Thursday, January 21, 2016

LCR meter

The very first electronic measurement instrument I owned was a digital voltmeter.  Not long after that, I obtained a 15MHz oscilloscope.  But if I had it to do over again, I'd purchase a decent LCR meter.



I bought this Escitec VA520 at the 2015 Dayton Hamfest.  I have lost the business card of the gentleman who sold it to me; if I still had it, I'd send him a thank you note.  I can sit down to the bench and measure inductance with reasonable accuracy - something that is vital to understanding circuits.  One can often figure out a capacitance or a resistance, but to have a meter that gives me a quick, reasonably accurate L, and a Q at 1 - 100 kHz - well, that has added to my understanding of circuits by leaps and bounds.  I've never tried the USB connection yet, but when I sit down to characterize a batch of crystals for filtering I'll give it a whirl and report back here.

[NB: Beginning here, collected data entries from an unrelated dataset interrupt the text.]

(* ===== verification/WriteSetInv.v ===== *)
(** * A write set as a map, and its accounting *)

From stdpp Require Import gmap list sorting strings fin_maps.
From Stdlib Require Import Strings.Byte.
From S2P Require Import Prelude TxnState TxnManager Bolt Keys Versions Visibility Layouts Conflict Store CommitLog CompactSteps WriteSet.

Lemma ordered_NoDup {V} (l : list (bytes * V)) : ordered l -> NoDup l.*1.
Proof.
  induction l as [|e l IH]; [constructor|]. intros [Hl Hlt]%ordered_cons_inv. cbn. constructor; [|by apply IH].
  intros (x & E & Hx)%list_elem_of_fmap. specialize (Hlt x Hx). rewrite <- E in Hlt. by apply blt_irrefl in Hlt.
Qed.

Section Invariant.
Context `{BoltLaws} `{Env} `{Locking} `{StoreOptions} `{MapRange}.

(** ** The map *)

Definition bucket_map (b : bucket bytes) : gmap bytes bytes := list_to_map (b_entries b).

Definition stage_map (t : Tx) : gmap bytes bytes := from_option bucket_map ∅ (t_stage t).

(** What has been written, whether it is in the buffer or in the stage. *)
Definition ws (t : Tx) : gmap bytes bytes := t_buffered t ∪ stage_map t.

Lemma bucket_map_lookup (b : bucket bytes) k : bucket_map b !! k = b_get b k.
Proof.
  unfold bucket_map. rewrite get_entries. apply option_eq. intros v. rewrite kv_get_elem by apply entries_ordered.
  symmetry. apply elem_of_list_to_map. apply ordered_NoDup, entries_ordered.
Qed.

Lemma ws_lookup t k : ws t !! k = match t_buffered t !! k with Some v => Some v | None => t_stage t ≫= fun b => b_get b k end.
Proof.
  assert (stage_map t !! k = t_stage t ≫= fun b => b_get b k) as Hs
    by (unfold stage_map; destruct (t_stage t) as [b|]; cbn; [apply bucket_map_lookup|apply lookup_empty]).
  unfold ws. rewrite <- Hs. destruct (t_buffered t !! k) as [v|] eqn:Eb; [by apply lookup_union_Some_l|by apply lookup_union_r].
Qed.

Lemma stagedValue_spec t k : t_closed t = false -> stagedValue t k = Ok (ws t !! k).
Proof. intros Hc. unfold stagedValue. rewrite ws_lookup, Hc. by destruct (t_buffered t !! k). Qed.

(** ** The entries of the buffer, in order *)

Lemma buffered_keys_elem t k : k ∈ sort_stable bltb (range 0 (t_buffered t)).*1 <-> is_Some (t_buffered t !! k).
Proof.
  rewrite sort_stable_perm, list_elem_of_fmap. split.
  - intros ([k' v] & -> & Hv%elem_of_range). by eexists.
  - intros [v Hv]. exists (k, v). split; [done|]. by apply elem_of_range.
Qed.

Lemma omap_pairs_fst (m : gmap bytes bytes) l :
  (forall k, k ∈ l -> is_Some (m !! k)) -> (omap (fun k => pair k <$> m !! k) l).*1 = l.
Proof.
  induction l as [|k l IH]; intros Hm; [done|]. cbn [omap list_omap]. destruct (Hm k ltac:(by left)) as [v Hv]. rewrite Hv. cbn.
  f_equal. apply IH. intros. apply Hm. by right.
Qed.

Lemma buffered_entries_keys t : (buffered_entries t).*1 = sort_stable bltb (range 0 (t_buffered t)).*1.
Proof. apply omap_pairs_fst. intros k Hk. by apply buffered_keys_elem. Qed.

Lemma buffered_entries_NoDup t : NoDup (buffered_entries t).*1.
Proof. rewrite buffered_entries_keys, sort_stable_perm. apply range_NoDup. Qed.

Lemma buffered_entries_elem t k v : (k, v) ∈ buffered_entries t <-> t_buffered t !! k = Some v.
Proof.
  unfold buffered_entries. rewrite list_elem_of_omap. split.
  - intros (k' & _ & E). destruct (t_buffered t !! k') eqn:Ek; cbn in E; [|done]. by injection E as -> ->.
  - intros Hv. exists k. split; [apply buffered_keys_elem; by eexists|]. by rewrite Hv.
Qed.

Lemma buffered_entries_map t : list_to_map (buffered_entries t) = t_buffered t.
Proof.
  apply map_eq. intros k. apply option_eq. intros v. rewrite <- elem_of_list_to_map by apply buffered_entries_NoDup.
  apply buffered_entries_elem.
Qed.

Lemma put_all_get (l : list (bytes * bytes)) : forall (b : bucket bytes) k,
  NoDup l.*1 -> b_get (put_all l b) k = match (list_to_map l : gmap bytes bytes) !! k with Some v => Some v | None => b_get b k end.
Proof.
  induction l as [|[k' v'] l IH]; intros b k Hnd; [done|]. cbn [fmap list_fmap fst] in Hnd. apply NoDup_cons in Hnd as [Hk' Hnd].
  change (put_all ((k', v') :: l) b) with (put_all l (b_put k' v' b)). rewrite IH, get_put by done. cbn [list_to_map foldr fst snd].
  change (foldr (fun p => <[p.1:=p.2]>) ∅ l) with (list_to_map l : gmap bytes bytes). destruct (decide (k = k')) as [->|Hk].
  - rewrite lookup_insert_eq. by rewrite (not_elem_of_list_to_map_1 l k').
  - by rewrite lookup_insert_ne by done.
Qed.

(** ** The invariant *)

(** Guards of any key, and writes outside the reserved namespace of guards. *)
Definition client_op (op : Op) : Prop :=
  if op_Check op then op_Delete op = false else op_Space op <> rangeGuardSpace.

(** The record of an operation under its key. *)
Definition entry_good (k v : bytes) : Prop :=
  exists op, key (op_Space op) (op_Key op) = Ok k /\ stageable op = true /\ client_op op /\ v = encodeStagedOp op.

Definition kind_count (kind : stagedOpKind) (k v : bytes) : Z := if decide (stagedOpKindOf k (Some v) = kind) then 1 else 0.

Definition write_bytes (k v : bytes) : Z := writeByteCost k (stagedOpKindOf k (Some v)) (Some v).

(** The counters describe a write set. *)
Record counted (m : gmap bytes bytes) (c : transactionCounters) : Prop := {
  ct_writes : tc_writes c = map_sum (kind_count stagedOpWrite) m;
  ct_points : tc_pointDependencies c = map_sum (kind_count stagedOpPointDependency) m;
  ct_ranges : tc_rangeDependencies c = map_sum (kind_count stagedOpRangeDependency) m;
  ct_bytes : tc_writeBytes c = map_sum write_bytes m
}.

Definition within_budget (n : Z) : Prop := n <= max_int64 /\ (0 < writeSetLimit -> n <= writeSetLimit).

Record tx_ok (t : Tx) : Prop := {
  ok_entries : map_Forall entry_good (ws t);
  ok_bytes : t_stagedBytes t = map_sum entry_bytes (ws t);
  ok_budget : within_budget (t_stagedBytes t);
  ok_buffer : t_bufferBytes t = map_sum buffer_cost (t_buffered t) /\ t_bufferBytes t <= writeBufferBytes;
  ok_counters : counted (ws t) (t_counters t)
}.

(** What the operations on the write set leave alone. *)
Record kept (t t' : Tx) : Prop := {
  kp_generation : t_generation t' = t_generation t;
  kp_Snapshot : t_Snapshot t' = t_Snapshot t;
  kp_ID : t_ID t' = t_ID t;
  kp_closed : t_closed t' = t_closed t;
  kp_state : t_state t' = t_state t;
  kp_abortReason : t_abortReason t' = t_abortReason t;
  kp_guardedKeys : t_guardedKeys t' = t_guardedKeys t;
  kp_writeBaseline : t_writeBaseline t' = t_writeBaseline t
}.

#[export] Instance kept_preorder : PreOrder kept.
Proof. split; [by intros t|]. intros t1 t2 t3 [] []. constructor; congruence. Qed.

(** Only where the entries are has changed. *)
Record moved (t t' : Tx) : Prop := {
  mv_kept : kept t t';
  mv_ws : ws t' = ws t;
  mv_bytes : t_stagedBytes t' = t_stagedBytes t;
  mv_counters : t_counters t' = t_counters t
}.

#[export] Instance moved_preorder : PreOrder moved.
Proof. split; [by intros t|]. intros t1 t2 t3 [] []. constructor; [by etransitivity|congruence..]. Qed.

Lemma moved_ok t t' : moved t t' -> tx_ok t ->
  t_bufferBytes t' = map_sum buffer_cost (t_buffered t') /\ t_bufferBytes t' <= writeBufferBytes -> tx_ok t'.
Proof. intros [_ Hws Hb Hc] [] ?. constructor; by rewrite ?Hws, ?Hb, ?Hc. Qed.

(** ** Flushing *)

Lemma only_clock_tick (s : Store) : only_clock s (s <| s_clock ::= S |>).
Proof. by exists (S (s_clock s)). Qed.

Lemma check_io_cases s :
  check_io s = (s <| s_clock ::= S |>, Ok tt) \/ exists e, check_io s = (s <| s_clock ::= S |>, Err e) /\ io_err (s_clock s) = Some e.
Proof. unfold check_io. destruct (io_err (s_clock s)) as [e|] eqn:E; [right|by left]. by exists e. Qed.

Lemma ensureStage_spec t s :
  let '(t', s', r) := ensureStage t s in
  only_clock s s' /\ moved t t' /\ t_buffered t' = t_buffered t /\ t_bufferBytes t' = t_bufferBytes t /\
  (r = Ok tt -> is_Some (t_stage t')).
Proof.
  unfold ensureStage. destruct (t_stage t) as [b|] eqn:Eb.
  { split_and!; [apply only_clock_refl|done|done|done|intros _; by exists b]. }
  unfold tx_then, on_store. destruct (check_io_cases s) as [->|(e & -> & _)]; cbn [tx_modify].
  - split_and!; [apply only_clock_tick| |done|done|by eexists]. constructor; [done| |done|done]. apply map_eq. intros k.
    rewrite !ws_lookup. cbn. rewrite Eb. destruct (t_buffered t !! k); [done|]. cbn. rewrite get_entries, entries_empty. done.
  - split_and!; [apply only_clock_tick|done|done|done|done].
Qed.

Lemma stage_update_spec t s f :
  let '(t', s', r) := stage_update f t s in
  only_clock s s' /\ t' = match r with Ok _ => t <| t_stage ::= fmap f |> | Err _ => t end.
Proof.
  unfold stage_update, tx_then, on_store. destruct (check_io_cases s) as [->|(e & -> & _)]; (split; [apply only_clock_tick|done]).
Qed.

Lemma flush_all_ws t b :
  t_stage t = Some b -> ws (t <| t_stage ::= fmap (put_all (buffered_entries t)) |> <| t_buffered := ∅ |> <| t_bufferBytes := 0 |>) = ws t.
Proof.
  intros Hb. apply map_eq. intros k. rewrite !ws_lookup. cbn. rewrite Hb. cbn.
  rewrite put_all_get by apply buffered_entries_NoDup. by rewrite buffered_entries_map.
Qed.

Lemma flushWrites_spec t s :
  tx_ok t ->
  let '(t', s', r) := flushWrites t s in
  only_clock s s' /\ moved t t' /\ tx_ok t' /\ (r = Ok tt -> t_buffered t' = ∅ /\ t_bufferBytes t' = 0).
Proof.
  intros Ht. unfold flushWrites. case_bool_decide as Hempty.
  { split_and!; [apply only_clock_refl|done|done|]. intros _. split; [done|].
    destruct (ok_buffer t Ht) as [-> _]. by rewrite Hempty, map_sum_empty. }
  unfold tx_then at 1. pose proof (ensureStage_spec t s) as He. destruct (ensureStage t s) as [[t1 s1] [[]|e]].
  2: { destruct He as (Hc & Hm & Hb & Hn & _). split_and!; [done|done| |done]. apply (moved_ok t); [done|done|].
       rewrite Hb, Hn. apply Ht. }
  destruct He as (Hc & Hm & Hb & Hn & Hs). destruct (Hs eq_refl) as [b Hstage]. unfold tx_then.
  assert (buffered_entries t1 = buffered_entries t) as <- by (unfold buffered_entries; by rewrite Hb).
  pose proof (stage_update_spec t1 s1 (put_all (buffered_entries t1))) as Hu. destruct (stage_update _ t1 s1) as [[t2 s2] [a|e]].
  - destruct Hu as [Hc2 ->]. cbn [tx_modify].
    set (t' := _ <| t_bufferBytes := 0 |>). assert (moved t t') as Hm'.
    { destruct Hm as [Hk Hw Hby Hct]. constructor; [by etransitivity; [exact Hk|]| |done|done].
      unfold t'. by rewrite (flush_all_ws t1 b). }
    split_and!; [by eapply only_clock_trans|done| |done]. apply (moved_ok t); [done|done|]. cbn. by rewrite map_sum_empty.
  - destruct Hu as [Hc2 ->]. split_and!; [by eapply only_clock_trans|done| |done]. apply (moved_ok t); [done|done|].
    rewrite Hb, Hn. apply Ht.
Qed.

(** ** Buffering one entry *)

(** The entry has been put, whatever else moved. *)
Record entered (k v : bytes) (t t' : Tx) : Prop := {
  en_kept : kept t t';
  en_ws : ws t' = <[k := v]> (ws t);
  en_bytes : t_stagedBytes t' = t_stagedBytes t;
  en_counters : t_counters t' = t_counters t;
  en_buffer : t_bufferBytes t' = map_sum buffer_cost (t_buffered t') /\ t_bufferBytes t' <= writeBufferBytes
}.

Lemma moved_entered k v t t1 t2 : moved t t1 -> entered k v t1 t2 -> entered k v t t2.
Proof. intros [K1 W1 B1 C1] [K2 W2 B2 C2 ?]. constructor; [by etransitivity|by rewrite W2, W1|congruence|congruence|done]. Qed.

Lemma buffered_put t k v :
  let cost := buffer_cost k v in
  let oldCost := from_option (buffer_cost k) 0 (t_buffered t !! k) in
  t_bufferBytes t = map_sum buffer_cost (t_buffered t) -> t_bufferBytes t - oldCost + cost <= writeBufferBytes ->
  entered k v t (t <| t_buffered ::= <[k := v]> |> <| t_bufferBytes ::= Z.add (cost - oldCost) |>).
Proof.
  cbn zeta. intros Hb Hle. constructor; [done| |done|done|].
  - unfold ws. cbn. change (stage_map (t <| t_buffered ::= <[k:=v]> |> <| t_bufferBytes ::= _ |>)) with (stage_map t).
    by rewrite insert_union_l.
  - cbn. rewrite map_sum_insert_any, <- Hb. lia.
Qed.

Lemma staged_put t k v b :
  t_stage t = Some b -> t_buffered t = ∅ -> t_bufferBytes t = 0 -> entered k v t (t <| t_stage ::= fmap (b_put k v) |>).
Proof.
  intros Hb He Hn. constructor; [done| |done|done|].
  - apply map_eq. intros k'. rewrite ws_lookup. cbn. rewrite He, lookup_empty, Hb. cbn. rewrite get_put.
    case_decide as Hk; [subst; by rewrite lookup_insert_eq|]. rewrite lookup_insert_ne, ws_lookup, He, lookup_empty, Hb by done. done.
  - cbn. rewrite He, Hn, map_sum_empty. done.
Qed.

Lemma buffer_put_spec t s k v :
  tx_ok t ->
  let '(t', s', r) := buffer_put k v t s in
  only_clock s s' /\ match r with Ok _ => entered k v t t' | Err _ => moved t t' /\ tx_ok t' end.
Proof.
  intros Ht. destruct (ok_buffer t Ht) as [Hb Hle]. unfold buffer_put. unfold tx_then at 1.
  destruct (Z.ltb_spec writeBufferBytes (t_bufferBytes t - from_option (buffer_cost k) 0 (t_buffered t !! k) + buffer_cost k v)) as [Hbig|Hsmall].
  - unfold tx_then at 1. pose proof (flushWrites_spec t s Ht) as Hf. destruct (flushWrites t s) as [[t1 s1] [[]|e]];
      destruct Hf as (Hc & Hm & Ht1 & Hf); [|by cbn]. destruct (Hf eq_refl) as [He Hn]. cbn [tx_done].
    destruct (Z.ltb_spec writeBufferBytes (buffer_cost k v)) as [Hlarge|Hfits].
    + unfold tx_then. pose proof (ensureStage_spec t1 s1) as Hs. destruct (ensureStage t1 s1) as [[t2 s2] [[]|e]];
        destruct Hs as (Hc2 & Hm2 & Hb2 & Hn2 & Hs).
      * destruct (Hs eq_refl) as [b Hstage]. pose proof (stage_update_spec t2 s2 (b_put k v)) as Hu.
        destruct (stage_update _ t2 s2) as [[t3 s3] [a|e]]; destruct Hu as [Hc3 ->].
        -- split; [by do 2 (eapply only_clock_trans; [done|])|]. apply (moved_entered k v t t1); [done|]. apply (moved_entered k v t1 t2); [done|].
           apply (staged_put t2 k v b); congruence.
        -- split; [by do 2 (eapply only_clock_trans; [done|])|]. assert (moved t t2) as Hm' by (by etransitivity).
           split; [done|]. apply (moved_ok t); [done|done|]. rewrite Hb2, Hn2. apply Ht1.
      * split; [by eapply only_clock_trans|]. assert (moved t t2) as Hm' by (by etransitivity).
        split; [done|]. apply (moved_ok t); [done|done|]. rewrite Hb2, Hn2. apply Ht1.
    + cbn [tx_modify]. split; [done|]. apply (moved_entered k v t t1); [done|].
      pose proof (buffered_put t1 k v) as Hp. cbn zeta in Hp. rewrite He, lookup_empty, Hn in Hp. cbn [from_option] in Hp.
      apply Hp; [by rewrite map_sum_empty|lia].
  - cbn [tx_done]. rewrite (proj2 (Z.ltb_ge writeBufferBytes (buffer_cost k v))).
    + cbn [tx_modify]. split; [apply only_clock_refl|]. by apply buffered_put.
    + enough (from_option (buffer_cost k) 0 (t_buffered t !! k) <= t_bufferBytes t) by lia.
      rewrite Hb. destruct (t_buffered t !! k) as [v0|] eqn:E; cbn.
      * rewrite (map_sum_delete buffer_cost (t_buffered t) k v0 E).
        pose proof (map_sum_nonneg buffer_cost (delete k (t_buffered t)) ltac:(intros; unfold buffer_cost, blen; lia)). lia.
      * apply map_sum_nonneg. intros. unfold buffer_cost, blen. lia.
Qed.
End Invariant.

It's fairly simple to build one's own inductance meter, and I did so.  It's neat to build the circuit, test it against an industrial instrument, and realize one is within 2% of spec.  And lately I'm learning to program Nokia 5110s with MSP430 processors from Texas Instruments.  So I'll end up with a home brew L-meter with digital readout to sit next to this handsome VA250.

But here's the main point: if I had had a meter in my early days, I would have spent a LOT less time trying to figure out what I had in the scrap bin, and a LOT more time building things with what I had.

The most fun thing (next to measuring my way through an old cigar box full of RF chokes and Philco inductors from old radios) has been to wind a transformer on a core and then watch the measurement change as I adjust the wires.  It's fairly simple to rig up a known cap on a breadboard, attach the result, measure the resulting resonant frequency, and confirm the meter readings.  It's certainly good enough for the kind of hobby work I do.  Once I get that close, I can fine tune a toroidal inductor or transformer by moving the wires around.  But it's a real time-saver to measure before I solder, know I'm close, and fine tune later once everything else is in place.